Welcome. Lots to read. Lots to learn. Spring is coming.


----------



## AmericasBeekeeper (Jan 24, 2010)

Welcome David!


----------



## Tappert (Nov 25, 2008)

Welcome! from another David.

Where's Humboldt? My wife and I met in Sioux Falls where we both worked in the mid 1970s. We worked for KSFY-TV. But I don't remember Humboldt.

Moved back to where I grew up in Wisconsin and have been here ever since.

Welcome to the forum!

David


----------



## Specialkayme (Sep 4, 2005)

Welcome to the site!


----------



## TheCompound (Jan 24, 2011)

Tappert said:


> Welcome! from another David.
> 
> Where's Humboldt? My wife and I met in Sioux Falls where we both worked in the mid 1970s. We worked for KSFY-TV. But I don't remember Humboldt.
> 
> ...


Hello - Humboldt is about 20 miles west of Sioux Falls. My dad was the head of the Engineering group at KELO-TV throughout the 70s.


----------



## Tappert (Nov 25, 2008)

TheCompound said:


> Hello - Humboldt is about 20 miles west of Sioux Falls. My dad was the head of the Engineering group at KELO-TV throughout the 70s.


David...small, small world.

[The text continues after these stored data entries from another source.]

(* ===== verification/Reversal.v ===== *)
(** [Reverse] of [util/automaton/operations.go]. *)

From stdpp Require Import base tactics numbers list sorting.
From Stdlib Require Import ZArith Lia.
From S2P Require Import Prelude WordBits Nfa Automaton Builder Rows Liveness RegularOps Repetition.

Local Open Scope Z_scope.

(** A path read backwards. *)
Lemma path_reverse (E E' : edges) w : ∀ s d,
  (∀ s c d, E' d c s ↔ E s c d) → path E' d (reverse w) s ↔ path E s w d.
Proof.
  induction w as [|c w IH]; intros s d HE; cbn [path].
  - cbn. split; congruence.
  - rewrite reverse_cons, path_app. cbn [path]. split.
    + intros (m & Hp & x & He & <-). apply HE in He. exists m. split; [done|]. by apply IH.
    + intros (m & He & Hp). exists m. split; [by apply IH|]. exists s. split; [by apply HE|done].
Qed.

Lemma create_all_states n b :
  bwf b → runs (go_for n 0 (fun _ b => let '(_, b) := BuilderCreateState b in mret b) b) (fun b' =>
    bwf b' ∧ b_nextState b' = b_nextState b + Z.of_nat n ∧ b_transitions b' = b_transitions b ∧
    ∀ s, b_accept b' s = b_accept b s).
Proof.
  intros W. eapply runs_mono; [apply (runs_for_inv (fun i b' => bwf b' ∧ b_nextState b' = b_nextState b + i ∧
    b_transitions b' = b_transitions b ∧ ∀ s, b_accept b' s = b_accept b s))|].
  - split_and!; try done. lia.
  - intros i b1 _ (W1 & N1 & T1 & A1). destruct (BuilderCreateState_spec b1 W1) as (b2 & -> & W2 & N2 & T2 & A2).
    cbn. split_and!; [done|lia|congruence|]. intros s. by rewrite A2, A1.
  - intros b' H. by rewrite Z.add_0_l in H.
Qed.

(** The transitions of the state [s], turned round. *)
Lemma turn_state a s b :
  wf a → 0 ≤ s < NumStates a → bwf b → b_nextState b = NumStates a + 1 →
  runs (each_transition a s (fun t b => mret (BuilderAddTransition (Dest t + 1) (s + 1) (Min t) (Max t) b)) b)
    (b_adds (fun x c y => y = s + 1 ∧ ∃ d, x = d + 1 ∧ edge a s c d) b).
Proof.
  intros W Hs Wb Nb.
  rewrite (each_transition_fold a s _ (fun t b => mret (BuilderAddTransition (dest_ t + 1) (s + 1) (min_ t) (max_ t) b))) by done.
  apply (foldM_inv (fun k b' => b_adds (fun x c y => y = s + 1 ∧ ∃ d, x = d + 1 ∧ leads k c d) b b')).
  - eapply b_adds_iff; [|by apply b_adds_refl]. intros x c y. split; [done|]. by intros (_ & ? & _ & ?%leads_nil).
  - intros k t b1 [l' El] H1. pose proof (wf_ok _ W s Hs) as HO. rewrite El, Forall_forall in HO.
    destruct (HO t ltac:(apply elem_of_app; left; apply elem_of_app; right; left)) as [Hd Hmm].
    pose proof (ba_states _ _ _ H1) as N1.
    destruct (BuilderAddTransition_spec (dest_ t + 1) (s + 1) (min_ t) (max_ t) b1 (ba_wf _ _ _ H1)) as [W2 E2]; [cbn; lia|].
    cbn. assert (H12 : b_adds (fun x c y => x = dest_ t + 1 ∧ y = s + 1 ∧ covers t c) b1
                         (BuilderAddTransition (dest_ t + 1) (s + 1) (min_ t) (max_ t) b1)) by (by split).
    eapply b_adds_iff; [|exact (b_adds_trans _ _ _ _ _ H1 H12)].
    intros x c y. setoid_rewrite leads_app. setoid_rewrite leads_one. naive_solver.
Qed.

(** The accept states become initial. *)
Lemma join_accepts a R :
  good a → good R → NumStates R = NumStates a + 1 → (∀ c d, ¬ edge R 0 c d) → ¬ started R 0 → IsAccept R 0 = false →
  runs (go_for (Z.to_nat (NumStates a)) 0 (fun s result =>
      if IsAccept a s then AddEpsilon 0 (s + 1) result else mret result) R)
    (fun R' => wf R' ∧ NumStates R' = NumStates R ∧
      (∀ s, 0 < s → IsAccept R' s = IsAccept R s ∧ ∀ c d, edge R' s c d ↔ edge R s c d) ∧
      (∀ c d, edge R' 0 c d ↔ ∃ s, 0 ≤ s < NumStates a ∧ IsAccept a s = true ∧ edge R (s + 1) c d) ∧
      (IsAccept R' 0 = true ↔ ∃ s, 0 ≤ s < NumStates a ∧ IsAccept a s = true ∧ IsAccept R (s + 1) = true)).
Proof.
  intros G GR N H0 Hst Ha0. pose proof (NumStates_pos _ (good_wf _ G)) as HN.
  eapply runs_mono; [apply (runs_for_inv (fun i R' => wf R' ∧ NumStates R' = NumStates R ∧ (curState R' = -1 ∨ curState R' = 0) ∧
      (curState R' = 0 ∨ ¬ started R' 0) ∧
      (∀ s, 0 < s → IsAccept R' s = IsAccept R s ∧ ∀ c d, edge R' s c d ↔ edge R s c d) ∧
      (∀ c d, edge R' 0 c d ↔ ∃ s, 0 ≤ s < i ∧ IsAccept a s = true ∧ edge R (s + 1) c d) ∧
      (IsAccept R' 0 = true ↔ ∃ s, 0 ≤ s < i ∧ IsAccept a s = true ∧ IsAccept R (s + 1) = true)))|].
  - split_and!; [apply GR|done|left; apply GR|by right|done| |].
    + intros c d. split; [by intros ?%H0|]. intros (s & ? & _). lia.
    + rewrite Ha0. split; [done|]. intros (s & ? & _). lia.
  - intros i R1 Hi (W1 & N1 & C1 & S1 & K1 & E1 & A1).
    assert (Hext : ∀ (P : Z → Prop), (∃ s, 0 ≤ s < i + 1 ∧ P s) ↔ (∃ s, 0 ≤ s < i ∧ P s) ∨ P i).
    { intros P. split; [|intros [(s & ? & ?)|?]; [exists s|exists i]; (split; [lia|done])].
      intros (s & ? & ?). destruct (decide (s = i)) as [->|]; [by right|left]. exists s. split; [lia|done]. }
    destruct (IsAccept a i) eqn:Ea.
    + eapply runs_mono; [apply AddEpsilon_spec; (done || lia)|]. intros R2 H2. split_and!.
      * apply H2.
      * rewrite <- N1. apply H2.
      * destruct (ae_curState _ _ _ _ H2) as [->| ->]; auto.
      * destruct (decide (curState R2 = 0)) as [|Hne]; [by left|right]. intros [HS|[_ ?]]%(ae_started _ _ _ _ H2); [|done|done].
        destruct S1 as [S1|S1]; [|done]. destruct (ae_curState _ _ _ _ H2) as [E|E]; congruence.
      * intros s Hs. rewrite (ae_IsAccept _ _ _ _ H2), bool_decide_eq_false_2 by lia. cbn [andb]. rewrite orb_false_r.
        split; [by apply K1|]. intros c d. rewrite (ae_edge _ _ _ _ H2) by lia. destruct (K1 s Hs) as [_ ->].
        split; [intros [?|[? _]]; [done|lia]|by left].
      * intros c d. rewrite (ae_edge _ _ _ _ H2), E1 by done. rewrite Hext.
        destruct (K1 (i + 1) ltac:(lia)) as [_ ->]. tauto.
      * rewrite (ae_IsAccept _ _ _ _ H2), bool_decide_eq_true_2, orb_true_iff, A1 by done. cbn [andb]. rewrite Hext.
        destruct (K1 (i + 1) ltac:(lia)) as [-> _]. tauto.
    + cbn. split_and!; try done.
      * intros c d. rewrite E1, Hext, Ea. naive_solver.
      * rewrite A1, Hext, Ea. naive_solver.
  - intros R' H. rewrite Z.add_0_l, Z2Nat.id in H by done. tauto.
Qed.

(** The language of the automaton with the transitions turned round. *)
Lemma turned a R w :
  wf a → 0 < NumStates a →
  (∀ s, 0 ≤ s < NumStates a → ∀ c y, edge R (s + 1) c y ↔ ∃ d, 0 ≤ d < NumStates a ∧ y = d + 1 ∧ edge a d c s) →
  (∀ s, 0 ≤ s < NumStates a → IsAccept R (s + 1) = bool_decide (s = 0)) →
  (∀ c y, edge R 0 c y ↔ ∃ s, 0 ≤ s < NumStates a ∧ IsAccept a s = true ∧ edge R (s + 1) c y) →
  (IsAccept R 0 = true ↔ ∃ s, 0 ≤ s < NumStates a ∧ IsAccept a s = true ∧ IsAccept R (s + 1) = true) →
  language R w ↔ language a (reverse w).
Proof.
  intros W HN HE HA HE0 HA0.
  assert (Hfrom : ∀ w s, 0 ≤ s < NumStates a → accepts_from (edge R) (final R) (s + 1) w ↔ path (edge a) 0 (reverse w) s).
  { clear w. induction w as [|c w IH]; intros s Hs.
    - rewrite accepts_nil. cbn. unfold final. rewrite HA by done. case_bool_decide; (split; [done || congruence|congruence || done]).
    - rewrite accepts_cons, reverse_cons, path_app. cbn [path]. setoid_rewrite HE; [|done]. split.
      + intros (y & (d & Hd & -> & He) & Hw). exists d. split; [by apply IH|]. by exists s.
      + intros (m & Hp & x & He & ->). assert (Hm : 0 ≤ m < NumStates a).
        { destruct (decide (0 ≤ m)) as [Hm|Hm]; [split; [done|by apply edge_dest in He as (? & _)]|].
          exfalso. assert (∀ u s', 0 ≤ s' → path (edge a) s' u m → 0 ≤ m) as Hpos; [|by apply Hpos in Hp].
          intros u. induction u as [|e u IHu]; intros s' Hs' Hu; [by cbn in Hu; subst|]. destruct Hu as (y & Hy & Hu).
          apply edge_dest in Hy as (_ & ? & _); [|done|done]. apply (IHu y); [lia|done]. }
        exists (m + 1). split; [by exists m|]. by apply IH. }
  assert (Hacc : ∀ w, language R w ↔ ∃ s, 0 ≤ s < NumStates a ∧ IsAccept a s = true ∧ accepts_from (edge R) (final R) (s + 1) w).
  { intros [|c v]; unfold language, accepts.
    - setoid_rewrite accepts_nil. apply HA0.
    - setoid_rewrite accepts_cons. setoid_rewrite HE0. naive_solver. }
  rewrite Hacc. unfold language, accepts, accepts_from at 2. split.
  - intros (s & Hs & Ha & Hw). exists s. split; [by apply Hfrom|done].
  - intros (s & Hp & Ha). assert (Hs : 0 ≤ s < NumStates a).
    { unfold final in Ha. split; [|by apply (wf_accept _ W)]. unfold IsAccept in Ha. destruct (Z.ltb_spec s 0); done. }
    exists s. split_and!; try lia; [done|]. by apply Hfrom.
Qed.

Lemma Reverse_spec a :
  good a → runs (Reverse a) (fun a' => good a' ∧ ∀ w, language a' w ↔ language a (reverse w)).
Proof.
  intros G. pose proof (good_wf _ G) as W. unfold Reverse. destruct (IsEmpty_spec a W) as (e & -> & He). rewrite go_bind_ret.
  destruct e.
  { cbn. split; [apply (New_good 2 2)|]. intros w. pose proof (proj1 He eq_refl (reverse w)).
    split; [intros Hw; by apply language_no_states in Hw; [|apply (New_good 2 2)|]|done]. }
  assert (HN : 0 < NumStates a).
  { pose proof (NumStates_pos _ W). assert (NumStates a ≠ 0); [|lia]. intros E.
    discriminate (proj2 He (fun w => language_no_states a w W E)). }
  destruct (BuilderCreateState_spec NewBuilder NewBuilder_bwf) as (b0 & -> & W0 & N0 & T0 & A0).
  eapply runs_step; [by apply create_all_states|]. intros b1 (W1 & N1 & T1 & A1). cbn in N0.
  destruct (BuilderSetAccept_spec 1 true b1 W1 ltac:(lia)) as (b2 & -> & W2 & N2 & T2 & A2). rewrite go_bind_ret.
  eapply runs_step.
  { apply (b_adds_for _ (fun s x c y => y = s + 1 ∧ ∃ d, x = d + 1 ∧ edge a s c d)); [done|]. intros s b Hs Wb Nb.
    apply turn_state; [done|lia|done|lia]. }
  rewrite Z2Nat.id by lia. intros b3 B3. eapply runs_step; [apply Finish_started, B3|]. intros R ((GR & NR & AR & ER) & SR).
  assert (HE : ∀ x c y, 0 ≤ x → edge R x c y ↔ ∃ s, 0 ≤ s < NumStates a ∧ y = s + 1 ∧ ∃ d, x = d + 1 ∧ edge a s c d).
  { intros x c y Hx. rewrite ER, (ba_edge _ _ _ B3) by done. unfold b_edge. rewrite T2, T1, T0.
    split; [|by right]. by intros [(? & ? & ?%elem_of_nil & _)|?]. }
  assert (HA : ∀ s, IsAccept R s = bool_decide (s = 1)).
  { intros s. rewrite AR, (ba_accept _ _ _ B3), A2. case_decide; case_bool_decide; try done. rewrite A1, A0.
    unfold b_accept, bit, nthZ. cbn. by rewrite Z.testbit_0_l, andb_false_r. }
  assert (H0 : ∀ c d, ¬ edge R 0 c d).
  { intros c y (s & Hs & -> & d & E & Hd)%HE; [|done]. apply edge_dest in Hd as (_ & ? & _); [lia|done|lia]. }
  assert (NR' : NumStates R = NumStates a + 1) by (rewrite NR, (ba_states _ _ _ B3); lia).
  assert (HS0 : ¬ started R 0).
  { intros Hst. destruct (SR 0 ltac:(lia) Hst) as (c & d & Hd). by apply H0 in Hd. }
  eapply runs_step; [apply (join_accepts a R G GR NR' H0 HS0); by rewrite HA|].
  intros R1 (W4 & N4 & K4 & E4 & A4). destruct (FinishState_spec R1 W4) as (R2 & -> & W5 & C5 & N5 & A5 & E5 & _). rewrite go_bind_ret.
  eapply runs_mono; [apply RemoveDeadStates_spec; by split|]. intros a' Ha'. split; [apply Ha'|]. intros w.
  assert (HE2 : ∀ s c d, 0 < s → edge R2 s c d ↔ edge R s c d) by (intros s c d Hs; rewrite E5 by lia; by apply K4).
  assert (HA2 : ∀ s, 0 < s → IsAccept R2 s = IsAccept R s) by (intros s Hs; rewrite A5; by apply K4).
  rewrite (tm_language _ _ Ha'). apply (turned a R2); [done|done|..].
  - intros s Hs c y. rewrite HE2, HE by lia. split.
    + intros (x & Hx & -> & d & E & Hd). exists x. split_and!; try lia. by replace s with d by lia.
    + intros (d & Hd & -> & He'). exists d. split_and!; try lia. by exists s.
  - intros s Hs. rewrite HA2, HA by lia. repeat case_bool_decide; (done || lia).
  - intros c y. rewrite E5, E4 by done. split; intros (s & Hs & Ha & Hy); exists s; (split_and!; [lia|lia|done|]); by apply HE2; [lia|].
  - rewrite A5, A4. split; intros (s & Hs & Ha & Hy); exists s; (split_and!; [lia|lia|done|]); rewrite <- Hy; [|symmetry]; apply HA2; lia.
Qed.

(** [Reverse] ends, and its result accepts the words of the automaton read
    backwards. *)
Theorem Reverse_correct a :
  good a → runs (Reverse a) (fun a' => good a' ∧ ∀ w, language a' w ↔ language a (reverse w)).
Proof. exact (Reverse_spec a). Qed.

Lemma Reverse_correct_witness :
  runs (Reverse b_cb) (fun a' => good a' ∧ ∀ w, language a' w ↔ language b_cb (reverse w)) ∧
  match (x ← Concatenate [just_a; b_cb]; Reverse x) with
  | Ret c => NumStates c = 5 ∧ delta c 0 = [(2, 98, 98); (3, 98, 98)]
  | _ => False
  end.
Proof. split; [apply Reverse_correct, b_cb_good|vm_compute; by split]. Defined.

Do you or your dad remember Doug Lund and Larry Gruseth? They were cousins. Doug was an announcer for us when I went out there in 1973 (it was KSOO-TV then). Larry was his cousin and a copywriter at KELO-TV in the continuity department. Eventually Larry came over to work for us, and Doug moved over to do big things at KELO-TV. I was the continuity director at KSFY-TV.

Lots of places out there for keeping bees. Make sure you have a good windbreak.

David


----------



## TheCompound (Jan 24, 2011)

Tappert said:


> David...small, small world. Do you or your dad remember Doug Lund and Larry Gruseth? They were cousins. Doug was an announcer for us when I went out there in 1973 (it was KSOO-TV then). Larry was his cousin and a copywriter at KELO-TV in the continuity department. Eventually Larry came over to work for us, and Doug moved over to do big things at KELO-TV. I was the continuity director at KSFY-TV.
> 
> Lots of places out there for keeping bees. Make sure you have a good windbreak.
> 
> David


Tappert - if you happen to see this (I just came across this again and finally saw your post):

I do remember Doug, but Larry's name isn't ringing a bell. My dad probably new him or new of him. I was still fairly young back then and mostly remember the "home team" crew: Jim Burt, Dave Deadrick, Leo Harding. The days of The Big News


----------